Wireless power transmission, which is also called non-contact charging technology, is applied to various products today. Known forms of wireless power transmission are using electromagnetic induction and radio waves. Wireless power transmission via electromagnetic induction is triggered by the discovery of Faraday's law in 1831, followed by the invention of the transformer in 1836. The transmission distance in the electromagnetic induction-type wireless power transmission is several mm or less, and the operating frequency is several hundred KHz or less in many cases. The electromagnetic induction-type is characterized in that the transmission distance is short and there is no leakage of the magnetic field, though the amount of power transmission depends on design. The wireless power transmission requires no connector and allows easy enhancement of waterproofness, and it is used in products such as chargers of electric toothbrushes, shavers and the like, for example.

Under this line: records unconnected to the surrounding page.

Lemma untagged_projects_sweeps fuel gc l o w o' w' :
  dryRun gc = false → untagged_projects fuel gc l o w = (Ok (Some o'), w') → o' = o.
Proof.
  intros Hdry. revert o w. induction l as [|x l IH]; intros o w H; simpl in H; [by injection H|].
  mbind_inv H. destruct a; [done|]. destruct x as [p|e]; [|by eapply IH].
  mbind_inv H. mbind_inv H. destruct a0 as [o1|]; [|done].
  apply untagged_pages_sweeps in Hm1 as ->; [|done]. by eapply IH.
Qed.

Section marking_phase.
Context (env : GCEnv) `{!GCEnvOk env}.

Lemma deletedArt_keeps gc : preserves keeps_rows (deletedArt env gc).
Proof.
  unfold deletedArt. frame.
  - generalize ([] : list ArtifactTrash). induction a as [|u l IH]; intros acc; simpl; [frame|].
    frame. eapply preserves_weaken; [|apply ok_Delete]. unfold keeps_rows. naive_solver.
  - apply keeps_rows_service. unfold artrash_Filter. frame.
Qed.

Lemma untagged_projects_keeps fuel gc l o : preserves keeps_rows (untagged_projects fuel gc l o).
Proof.
  revert o. induction l as [|x l IH]; intros o; simpl; [frame|]. frame. apply untagged_pages_keeps.
Qed.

On the other hand, wireless power transmission via radio waves (microwaves) has been under continuous research and development since confirmation of the existence of electromagnetic waves by Hertz in 1888 and the wireless power transmission experimental design (150 kHz, 1 MW) by Tesla in 1904. In recent years, the radio wave (microwave)-type wireless power transmission is applied also to wireless article management systems (RF-ID) and the like. Because the radio wave (microwave)-type uses radio waves, the electromagnetic field radiates outward and energy is scattered. Therefore, this type is characterized in that while long distance power transmission (up to several tens of meters) is possible, the transmission efficiency for power receiving is as low as several % or less. Note that the transmission efficiency is the ratio of the power transmitted by a transmitter and the power received by a receiver, which is the power transmission rate in a space.
The main demand for the wireless power transmission technology is to transmit power over longer distances with higher efficiency. In 2006, the wireless power feeding technology via magnetic resonance was proposed in Massachusetts Institute of Technology (MIT) (Patent Literature 1). In the magnetic resonance system, a resonance phenomenon is produced by placing two coils having high inductance (L) in each of the transmitting side and the receiving side to realize power transmission over longer distances with higher efficiency.
In the magnetic resonance wireless power transmission, the transmission efficiency of about 45% is achieved when the resonance frequency is 10 MHz and the distance between the coils is 2 m (Non Patent Literature 1). The transmission efficiency of the whole power transmission system is about 15%, which is the product in the whole system including the efficiency of a power transmitting device (mainly, an amplifier), 37.5%, and the efficiency of a power receiving device (mainly, a rectifier), 90%. Thus, when the input power to the power transmitting system is 400 W, it is possible to light a lamp of 60 W at 2 m away. In this manner the magnetic resonance method can feed power over longer distances with relatively high efficiency compared with the electromagnetic induction method.
As the electromagnetic induction system, an example where a power receiving body is placed within an electromagnetic field created by power transmitting and receiving coils is disclosed (Patent Literature 2). In this example, an AC power supply device is connected to each of the power transmitting and receiving coils, and switching of power transmission and reception can be made. Further, among the energy that creates the electromagnetic field, the energy that is not received by the power receiving body is a loss. Note that, because the electromagnetic field is created by electromagnetic induction, the distance between the power transmitting and receiving coils cannot be increased, and it is an extremely short distance that is approximately 1/10 the distance in the magnetic resonance system.
Further, as the magnetic resonance system, a configuration that includes a main power transmitting device and two or more power receiving devices and further includes an auxiliary power receiving device for power recovery is disclosed (Patent Literature 3). This configuration is designed principally for magnetic resonance power feeding to the two or more power receiving devices, and a condition for receiving power is to match resonant frequencies. This example is a one-to-many magnetic resonance power feeding system from one power transmitting device to multiple power receiving devices. In this configuration, when a plurality of power receiving devices are mounted, a certain distance needs to be maintained between the respective power receiving devices. This is because if the power receiving devices are close, coupling between resonators included in the respective power receiving devices is too high, and the resonant frequency of each power receiving device deviates from a set value, which causes significant degradation of transmission efficiency to the power receiving device. Although the minimum distance between power receiving bodies at which the deviation of the resonant frequency of each power receiving device is practically negligible depends on design of a power transmitter and receiver and a power receiving device, constraints are imposed on the distance between power receiving devices in any case.